Supplied material:
(** C10.  When the cancellation wins the race of an invocation and no
    section has arrived, the call returns the cancellation note alone,
    flagged as cancelled, and neither stores a document nor marks the work
    item partial. *)
Theorem generateIacDocument_cancelled_empty (env : Env) (fuel : nat)
    (fileId : str) (recommendations : list str) (templateType : str)
    (userId : option str) (st st' : St GenerateLocals.t)
    (out : option (Result GenerateReturn.t)) (new : list Event) :
  generateIacDocument env fuel fileId recommendations templateType userId st
  = (out, st') ->
  trace (world st') = trace (world st) ++ new ->
  existsb cancellationWon new = true ->
  arrivals new = [] ->
  exists r,
    out = Some (Ok r) /\
    GenerateReturn.isCancelled r = true /\
    GenerateReturn.content r = cancellationNote /\
    GenerateReturn.error r = None /\
    existsb persistsGeneration new = false.
Proof.
  intros Hrun Htr Hwon Hnil.
  destruct (wp_exec _ _ _ _ _
              (generateIacDocument_cancel env fuel fileId recommendations
                 templateType userId st) Hrun) as (new' & Htr' & Hcancel).
  rewrite Htr in Htr'. apply app_inv_head in Htr'. subst new'.
  destruct (Hcancel Hwon Hnil) as (r & -> & Hc).
  destruct (wp_exec _ _ _ _ _
              (generateIacDocument_spec env fuel fileId recommendations
                 templateType userId st) Hrun) as (new' & Htr' & Hout).
  rewrite Htr in Htr'. apply app_inv_head in Htr'. subst new'.
  exists r. split; [reflexivity|]. split; [exact Hc|].
  destruct Hout as [(Hc' & _) | [(_ & He & Hcont & Hq) | (Hc' & _)]];
    [congruence | | congruence].
  rewrite Hnil in Hcont. split; [rewrite Hcont; reflexivity | auto].
Qed.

Work to be completed:
Print exactly the lines above, between the one holding "(out, st') ->" and the one holding "GenerateReturn.error r = None /\", inclusive, and nothing besides.

Solution for this task:
  = (out, st') ->
  trace (world st') = trace (world st) ++ new ->
  existsb cancellationWon new = true ->
  arrivals new = [] ->
  exists r,
    out = Some (Ok r) /\
    GenerateReturn.isCancelled r = true /\
    GenerateReturn.content r = cancellationNote /\
    GenerateReturn.error r = None /\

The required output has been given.